Por parte de la “carne” hablamos ante todo de lo que nos dice la primera carta de san Juan (2, 16) cuando nos habla de la concupiscencia de la carne (satisfacción desordenada del placer), la concupiscencia de los ojos (la curiosidad desordenada y el interés desmedido por los bienes terrenos) y la soberbia de la vida (ser autoreferenciales y sumidos en la vanagloria).

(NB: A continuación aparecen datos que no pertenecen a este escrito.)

Lemma trimmed_no_adj l n sz r :
  no_adj (l ++ (sz, true) :: r) = true → no_adj (l ++ trimmed n sz r) = true.
Proof.
  rewrite !no_adj_app. intros (Hl & Hr & Hb). apply no_adj_cons in Hr as [Hr Hv].
  split_and!; [done| |].
  - unfold trimmed, taken. destruct r as [|[? []] r]; simpl in *;
      try destruct (_ <=? _); simpl; done.
  - unfold trimmed, taken. destruct r as [|[? []] r]; simpl in *;
      try destruct (_ <=? _); destruct (list.last l) as [[? ?]|]; simpl; tauto.
Qed.

(** The shrinking itself, with the mutex taken, on a block that is too big. *)
Definition mem_trim_body (ptr newsize size next : Z) : prog heap unit :=
  m2 ← read_struct next;
  if m_used m2 =? 0 then
    lfree ← gets h_lfree;
    when (lfree =? next) (set_lfree (u16 (ptr + SIZEOF_STRUCT_MEM + newsize))) ;;
    mem_trim_link ptr (u16 (ptr + SIZEOF_STRUCT_MEM + newsize)) (m_next m2)
  else if u32 (newsize + SIZEOF_STRUCT_MEM + MIN_SIZE_ALIGNED) <=? size then
    lfree ← gets h_lfree;
    when (u16 (ptr + SIZEOF_STRUCT_MEM + newsize) <? lfree)
      (set_lfree (u16 (ptr + SIZEOF_STRUCT_MEM + newsize))) ;;
    mem_trim_link ptr (u16 (ptr + SIZEOF_STRUCT_MEM + newsize)) next
  else mret tt.

Lemma mem_trim_body_spec s l sz r n :
  heap_inv true s (l ++ (sz, true) :: r) →
  MIN_SIZE_ALIGNED ≤ n → n mod MEM_ALIGNMENT = 0 → n < sz - SIZEOF_STRUCT_MEM →
  ∃ s', mem_trim_body (tot l) n (sz - SIZEOF_STRUCT_MEM) (tot l + sz) s = Some (tt, s') ∧
        heap_inv true s' (l ++ trimmed n sz r) ∧ h_ram s' = h_ram s.
Proof.
  intros [H Hlf Hadj Hmx Hram] Hn Hn4 Hfit.
  pose proof (tail_ok _ _ _ _ H) as Hok. apply Forall_app in Hok as [Hokl Hokr].
  pose proof (proj1 (tail_split _ _ _ _ _ _ _) H) as (Hl & E & [Hsz Hsz4] & Hr).
  pose proof (trimmed_no_adj l n sz r Hadj) as Hadj'.
  pose proof (seg_tot _ _ _ _ Hl) as Hl0. rewrite Z.add_0_l in *.
  pose proof (tail_tot _ _ _ _ Hr) as [Hrt Hr0]. cbn [fst] in *.
  destruct (tail_head _ _ _ _ Hr) as (mn & En & _ & Hu & Hnx).
  pose proof (proj2 (first_free_bounds 0 l (blk_ok_pos _ Hokl))) as Hbd.
  pose proof (trimmed_first_free n sz r (tot l) Hfit (Forall_inv Hokr) (Forall_inv_tail Hokr)) as Hff.
  pose proof (proj1 (first_free_bounds (tot l + sz) r (blk_ok_pos _ (Forall_inv_tail Hokr)))) as Hbr.
  rewrite first_free_app in Hlf. rewrite Z.add_0_l in *. simpl in Hlf.
  assert (Hff' := first_free_app 0 l (trimmed n sz r)). rewrite Z.add_0_l in Hff'.
  unfold mem_trim_body.
  erewrite prog_bind_step by (unfold read_struct; rewrite En; reflexivity).
  rewrite (u16_small (tot l + SIZEOF_STRUCT_MEM + n)) by (mem_consts; lia).
  rewrite u32_small by (mem_consts; lia).
  set (lf := if forallb snd l then first_free (tot l) (trimmed n sz r) else h_lfree s).
  assert (Hgoal : ∀ h', tail h' 0 0 (l ++ trimmed n sz r) →
    heap_inv true (Heap (h_ram s) h' lf true) (l ++ trimmed n sz r)).
  { intros h' Ht'. split; try done. subst lf. rewrite Hff'. cbn [h_lfree].
    by destruct (forallb snd l). }
  assert (Hcase : (∃ b r', r = (b, false) :: r') ∨
    m_used mn = 1 ∧ match r with (_, false) :: _ => False | _ => True end).
  { destruct r as [|[b []] r']; simpl in Hu; eauto. }
  destruct Hcase as [(b & r' & ->) | [Hu1 Hnf]].
  - rewrite Hu. cbn [b2z Z.eqb]. unfold gets.
    rewrite (prog_bind_step _ _ s (h_lfree s) s) by done.
    rewrite (prog_bind_step _ _ _ tt (Heap (h_ram s) (h_structs s) lf true)).
    2: { subst lf. rewrite Hff. simpl in Hlf. rewrite Hlf. destruct (forallb snd l) eqn:Eu.
      - rewrite Z.eqb_refl. unfold when, set_lfree, modify. by rewrite Hmx.
      - specialize (Hbd eq_refl). rewrite (proj2 (Z.eqb_neq _ _)) by (mem_consts; lia).
        unfold when. rewrite <- Hlf. destruct s; simpl in *; by subst. }
    rewrite Hnx, <- !Z.add_assoc.
    simpl in Hr. destruct Hr as (_ & [Hb _] & Hr). simpl in Hb, Hrt, Hr0.
    rewrite <- Z.add_assoc in Hr. destruct (tail_head _ _ _ _ Hr) as (mm & Em & _).
    destruct (mem_trim_link_spec (Heap (h_ram s) (h_structs s) lf true)
      (tot l) (tot l + (SIZEOF_STRUCT_MEM + n)) (tot l + (sz + b)) _ _ _ E)
      as (h' & -> & E1 & E2 & E3 & E4); [mem_consts; lia | mem_consts; lia | eauto |].
    eexists. split; [reflexivity|]. split; [|done]. apply Hgoal.
    apply (trim_tail_move (h_structs s) h' l sz true b r' n); try done.
    all: rewrite <- Z.add_assoc; try done.
  - rewrite Hu1. change (1 =? 0) with false. cbv iota.
    assert (Etr : trimmed n sz r = taken n sz r) by (by destruct r as [|[? []] ?]).
    rewrite Etr in *. unfold taken in *.
    destruct (Z.leb_spec (n + SIZEOF_STRUCT_MEM + MIN_SIZE_ALIGNED) (sz - SIZEOF_STRUCT_MEM)).
    + unfold gets. rewrite (prog_bind_step _ _ s (h_lfree s) s) by done.
      rewrite (prog_bind_step _ _ _ tt (Heap (h_ram s) (h_structs s) lf true)).
      2: { subst lf. rewrite ?Etr. rewrite Hlf. destruct (forallb snd l) eqn:Eu.
        - rewrite (proj2 (Z.ltb_lt _ _)) by (mem_consts; lia).
          unfold when, set_lfree, modify. rewrite Hmx. cbn [first_free]. by rewrite <- Z.add_assoc.
        - specialize (Hbd eq_refl). rewrite (proj2 (Z.ltb_ge _ _)) by (mem_consts; lia).
          unfold when. rewrite <- Hlf. destruct s; simpl in *; by subst. }
      destruct (mem_trim_link_spec (Heap (h_ram s) (h_structs s) lf true)
        (tot l) (tot l + SIZEOF_STRUCT_MEM + n) (tot l + sz) _ _ _ E)
        as (h' & -> & E1 & E2 & E3 & E4); [mem_consts; lia | mem_consts; lia | eauto |].
      eexists. split; [reflexivity|]. split; [|done]. apply Hgoal.
      apply (split_tail (h_structs s) h' l sz true r n true); try done.
      * rewrite E3. by destruct (_ =? _).
      * intros k ?. apply E4; mem_consts; lia.
    + exists s. split; [done|]. split; [|done]. replace s with (Heap (h_ram s) (h_structs s) lf true).
      * by apply Hgoal.
      * subst lf. rewrite ?Etr. simpl. destruct s; simpl in *; subst. by destruct (forallb snd l).
Qed.
(* ===== verification/Memp.v ===== *)
(** * The lwIP memory pools (middlewares/lwip/src/core/memp.c)

    A pool is an array of equal elements; the free ones are linked through
    their first word ([struct memp] holds only [next], since
    [MEMP_OVERFLOW_CHECK] is 0 and [MEMP_SIZE] is 0).  The addresses and the
    sizes of the arrays are fixed by the linker and by the C structures, so
    the descriptors [memp_pools] are a field of the state that no operation
    changes.  [SYS_LIGHTWEIGHT_PROT] is 0: [SYS_ARCH_PROTECT] does nothing. *)

From stdpp Require Import base numbers list gmap option sorting.
From S2P Require Import Prelude Mem MemRefine.

(** ** State *)

Record memp_desc := MempDesc { d_size : Z; d_num : Z; d_base : Z }.

Record pools := Pools {
  p_descs : list memp_desc;    (* memp_pools, constant *)
  p_tab : list Z;              (* *memp_pools[i]->tab *)
  p_next : gmap Z Z            (* memp->next, by address *)
}.

Definition MEMP_SIZE : Z := 0.

(** [memp_t], in the order of priv/memp_std.h for this configuration. *)
Definition MEMP_UDP_PCB : nat := 0.
Definition MEMP_TCP_PCB : nat := 1.
Definition MEMP_TCP_PCB_LISTEN : nat := 2.
Definition MEMP_TCP_SEG : nat := 3.
Definition MEMP_NETBUF : nat := 4.
Definition MEMP_NETCONN : nat := 5.
Definition MEMP_TCPIP_MSG_API : nat := 6.
Definition MEMP_TCPIP_MSG_INPKT : nat := 7.
Definition MEMP_IGMP_GROUP : nat := 8.
Definition MEMP_SYS_TIMEOUT : nat := 9.
Definition MEMP_PBUF : nat := 10.
Definition MEMP_PBUF_POOL : nat := 11.

Definition MEMP_MAX (s : pools) : nat := length (p_descs s).

Definition get_tab (i : nat) : prog pools Z :=
  λ s, match p_tab s !! i with Some p => Some (p, s) | None => None end.
Definition set_tab (i : nat) (p : Z) : prog pools unit :=
  modify (λ s, Pools (p_descs s) (<[i := p]> (p_tab s)) (p_next s)).
Definition get_memp_next (a : Z) : prog pools Z :=
  λ s, match p_next s !! a with Some p => Some (p, s) | None => None end.
Definition set_memp_next (a p : Z) : prog pools unit :=
  modify (λ s, Pools (p_descs s) (p_tab s) (<[a := p]> (p_next s))).

(** ** Operations *)

(** The loop that links the elements, [memp] being the current one. *)
Fixpoint memp_init_loop (n : nat) (i : nat) (size memp : Z) : prog pools unit :=
  match n with
  | O => mret tt
  | S n' =>
      t ← get_tab i;
      set_memp_next memp t ;;
      set_tab i memp ;;
      memp_init_loop n' i size (memp + MEMP_SIZE + size)
  end.

Definition memp_init_pool (i : nat) (desc : memp_desc) : prog pools unit :=
  set_tab i 0 ;;
  memp_init_loop (Z.to_nat (d_num desc)) i (d_size desc) (LWIP_MEM_ALIGN (d_base desc)).

Fixpoint memp_init_all (i : nat) (ds : list memp_desc) : prog pools unit :=
  match ds with
  | [] => mret tt
  | d :: ds' => memp_init_pool i d ;; memp_init_all (S i) ds'
  end.

Definition memp_init : prog pools unit :=
  ds ← gets p_descs; memp_init_all 0 ds.

(** A pool descriptor is named by its index in [memp_pools]. *)
Definition do_memp_malloc_pool (i : nat) : prog pools Z :=
  memp ← get_tab i;
  if negb (memp =? 0) then
    nx ← get_memp_next memp;
    set_tab i nx ;;
    mret (memp + MEMP_SIZE)
  else mret 0.

Definition memp_malloc_pool (desc : option nat) : prog pools Z :=
  match desc with
  | None => mret 0
  | Some i => do_memp_malloc_pool i
  end.

Definition memp_malloc (type : nat) : prog pools Z :=
  max ← gets MEMP_MAX;
  if (type <? max)%nat then do_memp_malloc_pool type else mret 0.

Definition do_memp_free_pool (i : nat) (mem : Z) : prog pools unit :=
  let memp := mem - MEMP_SIZE in
  t ← get_tab i;
  set_memp_next memp t ;;
  set_tab i memp.

Definition memp_free_pool (desc : option nat) (mem : Z) : prog pools unit :=
  match desc with
  | None => mret tt
  | Some i => if mem =? 0 then mret tt else do_memp_free_pool i mem
  end.

Definition memp_free (type : nat) (mem : Z) : prog pools unit :=
  max ← gets MEMP_MAX;
  if (type <? max)%nat then
    if mem =? 0 then mret tt else do_memp_free_pool type mem
  else mret tt.

(** ** Invariant

    For every pool, the free list and the elements handed out are together
    exactly the elements of its array. *)

Fixpoint elems_from (n : nat) (size a : Z) : list Z :=
  match n with O => [] | S n' => a :: elems_from n' size (a + MEMP_SIZE + size) end.

Definition elems (d : memp_desc) : list Z :=
  elems_from (Z.to_nat (d_num d)) (d_size d) (LWIP_MEM_ALIGN (d_base d)).

(** The arrays are disjoint and none holds the null address. *)
Definition descs_ok (ds : list memp_desc) : Prop :=
  NoDup (concat (elems <$> ds)) ∧ 0 ∉ concat (elems <$> ds).

Fixpoint flist (nx : gmap Z Z) (p : Z) (l : list Z) : Prop :=
  match l with
  | [] => p = 0
  | a :: l' => p = a ∧ a ≠ 0 ∧ ∃ q, nx !! a = Some q ∧ flist nx q l'
  end.

Definition pool_inv (s : pools) (i : nat) (d : memp_desc) (fl out : list Z) : Prop :=
  ∃ p, p_tab s !! i = Some p ∧ flist (p_next s) p fl ∧ fl ++ out ≡ₚ elems d.

(** [fl i] is the free list of pool [i], [out i] what it has handed out. *)
Definition pools_inv (s : pools) (fl out : nat → list Z) : Prop :=
  descs_ok (p_descs s) ∧
  ∀ i d, p_descs s !! i = Some d → pool_inv s i d (fl i) (out i).

Definition fupd {A} (f : nat → A) (i : nat) (x : A) : nat → A :=
  λ j, if decide (j = i) then x else f j.

(** ** Lemmas *)

Lemma fupd_eq {A} (f : nat → A) i x : fupd f i x i = x.
Proof. unfold fupd. by rewrite decide_True. Qed.
Lemma fupd_ne {A} (f : nat → A) i j x : j ≠ i → fupd f i x j = f j.
Proof. intros. unfold fupd. by rewrite decide_False. Qed.

Lemma flist_frame nx a v p l : a ∉ l → flist nx p l → flist (<[a := v]> nx) p l.
Proof.
  revert p. induction l as [|b l IH]; intros p Ha; simpl; [done|].
  apply not_elem_of_cons in Ha as [Hb Ha].
  intros (-> & H0 & q & E & H). split_and!; [done | done |].
  exists q. rewrite lookup_insert_ne by done. auto.
Qed.

Lemma elem_of_concat_lookup (ds : list memp_desc) i d a :
  ds !! i = Some d → a ∈ elems d → a ∈ concat (elems <$> ds).
Proof.
  intros Hi Ha. apply list_elem_of_In, in_concat. exists (elems d).
  split; [|by apply list_elem_of_In].
  apply list_elem_of_In, list_elem_of_fmap. exists d.
  split; [done|]. by eapply list_elem_of_lookup_2.
Qed.

Lemma descs_disjoint ds i j d d' a :
  NoDup (concat (elems <$> ds)) → ds !! i = Some d → ds !! j = Some d' → i ≠ j →
  a ∈ elems d → a ∉ elems d'.
Proof.
  revert i j. induction ds as [|e ds IH]; intros [|i] [|j] Hn Hi Hj Hij Ha Ha';
    simpl in *; try done.
  all: apply NoDup_app in Hn as (H1 & H2 & H3).
  - injection Hi as ->. apply (H2 a Ha). by eapply elem_of_concat_lookup.
  - injection Hj as ->. apply (H2 a Ha'). by eapply elem_of_concat_lookup.
  - by apply (IH i j H3 Hi Hj ltac:(congruence) Ha).
Qed.

Lemma elems_NoDup ds i d : NoDup (concat (elems <$> ds)) → ds !! i = Some d → NoDup (elems d).
Proof.
  revert i. induction ds as [|e ds IH]; intros [|i] Hn Hi; simpl in *; try done.
  all: apply NoDup_app in Hn as (H1 & H2 & H3).
  - by injection Hi as ->.
  - eauto.
Qed.

(** Two pools never hold the same element. *)
Lemma pools_inv_disjoint s fl out i j a :
  pools_inv s fl out → (i < MEMP_MAX s)%nat → (j < MEMP_MAX s)%nat → i ≠ j →
  a ∈ fl i ++ out i → a ∉ fl j ++ out j.
Proof.
  intros [[Hn H0] H] Hi Hj Hij Ha Ha'.
  apply lookup_lt_is_Some_2 in Hi as [d Hi]. apply lookup_lt_is_Some_2 in Hj as [d' Hj].
  destruct (H _ _ Hi) as (? & _ & _ & Pi). destruct (H _ _ Hj) as (? & _ & _ & Pj).
  rewrite Pi in Ha. rewrite Pj in Ha'. by eapply (descs_disjoint _ i j).
Qed.

Lemma pools_inv_NoDup s fl out i :
  pools_inv s fl out → (i < MEMP_MAX s)%nat →
  NoDup (fl i ++ out i) ∧ 0 ∉ fl i ++ out i.
Proof.
  intros [[Hn H0] H] Hi. apply lookup_lt_is_Some_2 in Hi as [d Hi].
  destruct (H _ _ Hi) as (? & _ & _ & Pi). rewrite Pi.
  split; [by eapply elems_NoDup|]. intros Hz. apply H0. by eapply elem_of_concat_lookup.
Qed.

Lemma flist_nil nx l : flist nx 0 l → l = [].
Proof. destruct l; [done|]. intros (<- & H & _). done. Qed.

(** [memp_malloc] pops the free list. *)
Lemma memp_malloc_spec s fl out i :
  pools_inv s fl out → (i < MEMP_MAX s)%nat →
  match fl i with
  | [] => memp_malloc i s = Some (0, s)
  | a :: l => ∃ s', memp_malloc i s = Some (a, s') ∧ a ≠ 0 ∧
      p_descs s' = p_descs s ∧ pools_inv s' (fupd fl i l) (fupd out i (a :: out i))
  end.
Proof.
  intros Hinv Hi. pose proof Hinv as [Hok H].
  pose proof Hi as Hi'. apply lookup_lt_is_Some_2 in Hi' as [d Hd].
  destruct (H _ _ Hd) as (p & Et & Hf & Hp).
  unfold memp_malloc, do_memp_malloc_pool. prog_simpl.
  rewrite (proj2 (Nat.ltb_lt _ _)) by done. unfold get_tab. rewrite Et.
  destruct (fl i) as [|a l] eqn:Ef; cbn [flist] in Hf.
  - by subst p.
  - destruct Hf as (-> & H0 & q & En & Hf).
    rewrite (proj2 (Z.eqb_neq _ _)) by done. cbn [negb]. unfold get_memp_next.
    rewrite En. unfold MEMP_SIZE. rewrite Z.add_0_r.
    eexists. split_and!; [reflexivity | done | done |]. split; [done|].
    cbn [p_descs]. intros j e Hj. destruct (decide (j = i)) as [->|Hji].
    + rewrite !fupd_eq. exists q. cbn [p_tab p_next].
      rewrite list_lookup_insert_eq by (by eapply lookup_lt_Some).
      rewrite Hd in Hj. injection Hj as <-.
      split_and!; [done | done |]. by rewrite <- Hp, <- Permutation_middle.
    + rewrite !fupd_ne by done. destruct (H _ _ Hj) as (p' & Et' & Hf' & Hp').
      exists p'. cbn [p_tab p_next]. by rewrite list_lookup_insert_ne.
Qed.

(** [memp_free] pushes an element that was handed out. *)
Lemma memp_free_spec s fl out i a l :
  pools_inv s fl out → (i < MEMP_MAX s)%nat → out i ≡ₚ a :: l →
  ∃ s', memp_free i a s = Some (tt, s') ∧ p_descs s' = p_descs s ∧
        pools_inv s' (fupd fl i (a :: fl i)) (fupd out i l).
Proof.
  intros Hinv Hi Ho. pose proof Hinv as [Hok H].
  pose proof Hi as Hi'. apply lookup_lt_is_Some_2 in Hi' as [d Hd].
  destruct (H _ _ Hd) as (p & Et & Hf & Hp).
  destruct (pools_inv_NoDup _ _ _ _ Hinv Hi) as [Hnd Hz].
  assert (Ha : a ∈ fl i ++ out i) by (rewrite Ho; set_solver).
  assert (Ha0 : a ≠ 0) by congruence.
  unfold memp_free, do_memp_free_pool. prog_simpl.
  rewrite (proj2 (Nat.ltb_lt _ _)) by done.
  rewrite (proj2 (Z.eqb_neq _ _)) by done. unfold get_tab. rewrite Et.
  unfold MEMP_SIZE. rewrite Z.sub_0_r. eexists. split; [reflexivity|].
  cbn [p_descs p_tab p_next]. split; [done|]. split; [done|].
  cbn [p_descs p_tab p_next]. intros j e Hj.
  assert (Hfr : a ∉ fl j).
  { intros Hj'. destruct (decide (j = i)) as [->|Hji].
    - apply NoDup_app in Hnd as (_ & Hd' & _). apply (Hd' a Hj'). rewrite Ho. by left.
    - apply (pools_inv_disjoint _ _ _ i j a Hinv Hi (lookup_lt_Some _ _ _ Hj) (not_eq_sym Hji) Ha).
      apply elem_of_app. by left. }
  destruct (decide (j = i)) as [->|Hji].
  - rewrite !fupd_eq. exists a. cbn [p_tab p_next].
    rewrite list_lookup_insert_eq by (by eapply lookup_lt_Some).
    rewrite Hd in Hj. injection Hj as <-. split; [done|]. split.
    + simpl. split_and!; [done | done |]. exists p.
      rewrite lookup_insert_eq. split; [done | by apply flist_frame].
    + rewrite <- Hp, Ho. simpl. by rewrite Permutation_middle.
  - rewrite !fupd_ne by done. destruct (H _ _ Hj) as (p' & Et' & Hf' & Hp').
    exists p'. cbn [p_tab p_next]. rewrite list_lookup_insert_ne by done.
    split_and!; [done | by apply flist_frame | done].
Qed.

(** ** Initialisation *)

Lemma memp_init_loop_spec n i size a s :
  (i < length (p_tab s))%nat →
  ∀ l, NoDup (elems_from n size a ++ l) → 0 ∉ elems_from n size a →
  (∃ p, p_tab s !! i = Some p ∧ flist (p_next s) p l) →
  ∃ s', memp_init_loop n i size a s = Some (tt, s') ∧
    p_descs s' = p_descs s ∧ length (p_tab s') = length (p_tab s) ∧
    (∀ j, j ≠ i → p_tab s' !! j = p_tab s !! j) ∧
    (∀ b, b ∉ elems_from n size a → p_next s' !! b = p_next s !! b) ∧
    (∃ p, p_tab s' !! i = Some p ∧ flist (p_next s') p (rev (elems_from n size a) ++ l)).
Proof.
  revert a s. induction n as [|n IH]; intros a s Hi l Hnd Hz (p & Et & Hf).
  - exists s. split_and!; try done. eauto.
  - cbn [memp_init_loop elems_from app] in *.
    apply NoDup_cons in Hnd as [Ha Hnd]. apply not_elem_of_cons in Hz as [Ha0 Hz].
    unfold get_tab. prog_simpl. rewrite Et. unfold set_memp_next, set_tab, modify.
    cbn [p_descs p_tab p_next].
    destruct (IH (a + MEMP_SIZE + size)
      (Pools (p_descs s) (<[i := a]> (p_tab s)) (<[a := p]> (p_next s)))) with (l := a :: l)
      as (s' & E & Hd & Hl & Ht & Hn & p' & Et' & Hf').
    + cbn [p_tab]. by rewrite length_insert.
    + rewrite <- Permutation_middle. apply NoDup_cons. done.
    + done.
    + exists a. cbn [p_tab p_next]. rewrite list_lookup_insert_eq by done. split; [done|].
      simpl. split_and!; [done | done |]. exists p. rewrite lookup_insert_eq. split; [done|].
      apply flist_frame; [|done]. set_solver.
    + exists s'. split_and!; [exact E | done | | | |].
      * rewrite Hl. cbn [p_tab]. by rewrite length_insert.
      * intros j Hj. rewrite (Ht j Hj). cbn [p_tab]. by rewrite list_lookup_insert_ne.
      * intros b Hb. apply not_elem_of_cons in Hb as [Hb1 Hb2]. rewrite (Hn b Hb2).
        cbn [p_next]. by rewrite lookup_insert_ne.
      * exists p'. split; [done|]. simpl. by rewrite <- app_assoc.
Qed.

Definition pool_fresh (s : pools) (i : nat) (d : memp_desc) : Prop :=
  pool_inv s i d (rev (elems d)) [].
Lemma pbuf_take_loop_spec l s p src n copied d data fuel :
  pchain (ps_pbufs s) p l → lens_ok l → payloads_disjoint l →
  pbytes (ps_bytes s) l = Some d →
  0 ≤ n ≤ lens l → 0 ≤ copied → copied + n < 65536 →
  load_bytes (ps_bytes s) (src + copied) (Z.to_nat n) = Some data →
  clear_of (src + copied) n l → (length l < fuel)%nat →
  ∃ m', pbuf_take_loop fuel p src n copied s = Some (tt, set_bytes s m') ∧
    pbytes m' l = Some (data ++ drop (Z.to_nat n) d) ∧
    (∀ i, outside i l → m' !! i = ps_bytes s !! i).
Proof.
  revert s p n copied d data fuel.
  induction l as [|[a b] l IH]; intros s p n copied d data [|fuel] Hp Hl Hdj Hd Hn Hc0 Hc1 Hsrc Hc Hf;
    [simpl in Hf; lia| |simpl in Hf; lia|]; cbn [pbuf_take_loop].
  - simpl in Hn, Hd. injection Hd as <-. replace n with 0 in * by lia.
    rewrite Z.eqb_refl. simpl in Hsrc. injection Hsrc as <-.
    exists (ps_bytes s). by destruct s.
  - destruct (Z.eqb_spec n 0) as [->|Hn0].
    { simpl in Hsrc. injection Hsrc as <-. exists (ps_bytes s).
      split_and!; [by destruct s | exact Hd | done]. }
    destruct Hp as (-> & Ha & Eb & Hp). destruct Hl as (Hb0 & Hbt & Hbm & Hl).
    destruct Hdj as [Hdb Hdj]. simpl in Hbt, Hn.
    erewrite prog_bind_step by (unfold deref; rewrite Eb; reflexivity).
    destruct (pbytes_cons _ _ _ _ _ Hd) as (x & y & -> & Ex & Ey & Hx).
    pose proof (lens_nonneg _ Hl) as Hln. apply Forall_cons_1 in Hc as [Hcb Hc].
    set (c := if pb_len b <? n then pb_len b else n).
    assert (Hcm : c = Z.min n (pb_len b)) by (subst c; case_cmp; lia).
    pose proof (load_bytes_length _ _ _ _ Hsrc) as Hdl.
    destruct (load_bytes_split _ _ _ _ (Z.to_nat c) Hsrc) as [Es1 Es2]; [lia|].
    rewrite Z2Nat.id in Es2 by lia.
    destruct (MEMCPY_ok s (pb_payload b) (src + copied) c (take (Z.to_nat c) data))
      as (m1 & Em & Ecp); [lia | | done | |].
    { unfold disjoint_range in *. lia. }
    { intros i Hi. apply (proj1 (load_bytes_is_Some (ps_bytes s) (pb_payload b)
        (Z.to_nat (pb_len b)))); [eauto | lia]. }
    erewrite prog_bind_step by exact Ecp.
    assert (Htl : length (take (Z.to_nat c) data) = Z.to_nat c) by (rewrite length_take; lia).
    rewrite !u16_small by lia.
    destruct (IH (set_bytes s m1) (pb_next b) (n - c) (copied + c) y
                 (drop (Z.to_nat c) data) fuel) as (m' & El & Ep & Hfr); try done; try lia.
    + cbn [set_bytes ps_bytes]. rewrite <- Ey. eapply pbytes_frame; [exact Em | done |].
      rewrite Htl, Z2Nat.id by lia. apply (clear_of_sub _ _ _ _ _ Hdb); lia.
    + cbn [set_bytes ps_bytes]. rewrite (load_store_disjoint _ _ _ _ _ _ Em).
      * rewrite Z.add_assoc. rewrite <- Es2. f_equal. lia.
      * rewrite Htl. unfold disjoint_range in *. lia.
    + apply (clear_of_sub _ _ _ _ _ Hc); lia.
    + simpl in Hf. lia.
    + cbn [set_bytes ps_bytes] in *. exists m'. split; [exact El|]. split.
      * cbn [pbytes].
        rewrite (load_bytes_ext m1 m' (pb_payload b)).
        2: { intros i Hi. apply Hfr. eapply clear_outside; [exact Hdb | done | lia]. }
        assert (Em0 : store_bytes (ps_bytes s) (pb_payload b + Z.of_nat 0)
                        (take (Z.to_nat c) data) = Some m1) by (by rewrite Z.add_0_r).
        rewrite (load_store_inside _ _ 0 _ _ _ _ Ex Em0) by lia.
        rewrite Ep, Htl. simpl. f_equal.
        rewrite <- app_assoc.
        destruct (Z.le_gt_cases n (pb_len b)) as [Hle|Hgt].
        -- replace c with n in * by lia. rewrite Z.sub_diag, drop_0.
           rewrite take_ge by lia. rewrite (drop_ge data) by lia. simpl.
           by rewrite (drop_app_le x) by lia.
        -- replace c with (pb_len b) in * by lia.
           rewrite (drop_ge x) by lia. simpl.
           rewrite app_assoc, take_drop. f_equal. rewrite drop_app_ge by lia. f_equal. lia.
      * intros i Ho. apply Forall_cons_1 in Ho as [Hob Ho]. rewrite (Hfr i Ho).
        apply (store_bytes_lookup_ne _ _ _ _ _ Em). lia.
Qed.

Un ejemplo sobre la concupiscencia de la carne: el placer sexual en una pareja de esposos no es pecado siempre y cuando estén abiertos a la vida y al crecimiento como pareja; estar abiertos a la vida no quiere decir, simplemente, que se dedicarán solamente a tener hijos, pues ya Pablo VI en una encíclica (De la Vida Humana) dijo que en vista de la paternidad responsable es lícito “espaciar” la procreación, a través de la castidad matrimonial y los métodos naturales, pero no evitar definitivamente la llegada de los hijos. Pero si debido a la concupiscencia de la carne los esposos se dedican simplemente a utilizar sus cuerpos como fuente de placer egoísta encontramos que allí “la carne” ha desvirtuado la santidad inherente a su unión conyugal.  Detrás de todo esto no siempre está el demonio como actor principal sino la debilidad de la voluntad del hombre y la mujer que pueden encaminarse a Dios a través de una correcta valoración de su cuerpo y sus sentidos.
Otro ejemplo, pero ahora sobre la concupiscencia de los ojos, o curiosidad: tenemos muchas aficiones y podemos cultivarlas; placeres sanos que nos ayudan a llevar una vida equilibrada pero que, desordenados, pueden inducirnos al alejamiento de Dios, sin que por ello esté el demonio detrás mas sí la carne: un aficionado al fútbol que olvida la misa dominical por ir a un partido. Es un problema de prelación en sus responsabilidades como cristiano y no una simple insidia del maligno.

Finalmente, con respecto a la carne como “soberbia de la vida”, hablemos, por ejemplo, de ciertos tipos de personalidad en los que se encuentra el carácter irascible, es decir, la persona que con facilidad puede desbordar en un ataque de ira. Este defecto de la personalidad es, en sí, una característica que no es pecaminosa de suyo, como no es pecado la tendencia al pecado sino el pecado mismo; en otros términos, la tentación no es pecado pero sí el “caer” en la tentación.  Por ello a una persona irascible, que sabe dominar su ira, no puede imputársele una influencia del demonio por su carácter. Simplemente, se trata de su personalidad muchas veces influenciada por factores familiares o de formación que si no sabe manejar puede sí ocasionar pecados contra la caridad.

Así, mundo, demonio y carne, tres enemigos, no solo uno. Las armas contra éstos están dadas en la oración, el ayuno y la caridad que ordenan la libertad a su recto ejercicio; porque, en últimas, es en nosotros mismos donde se cuece la tentación que antecede al pecado más que en un factor exterior como el demonio. “La tentación no necesita del demonio. Se basta a sí misma. ¿Si no, quién tentó al demonio?” (Fortea, cuestión 18).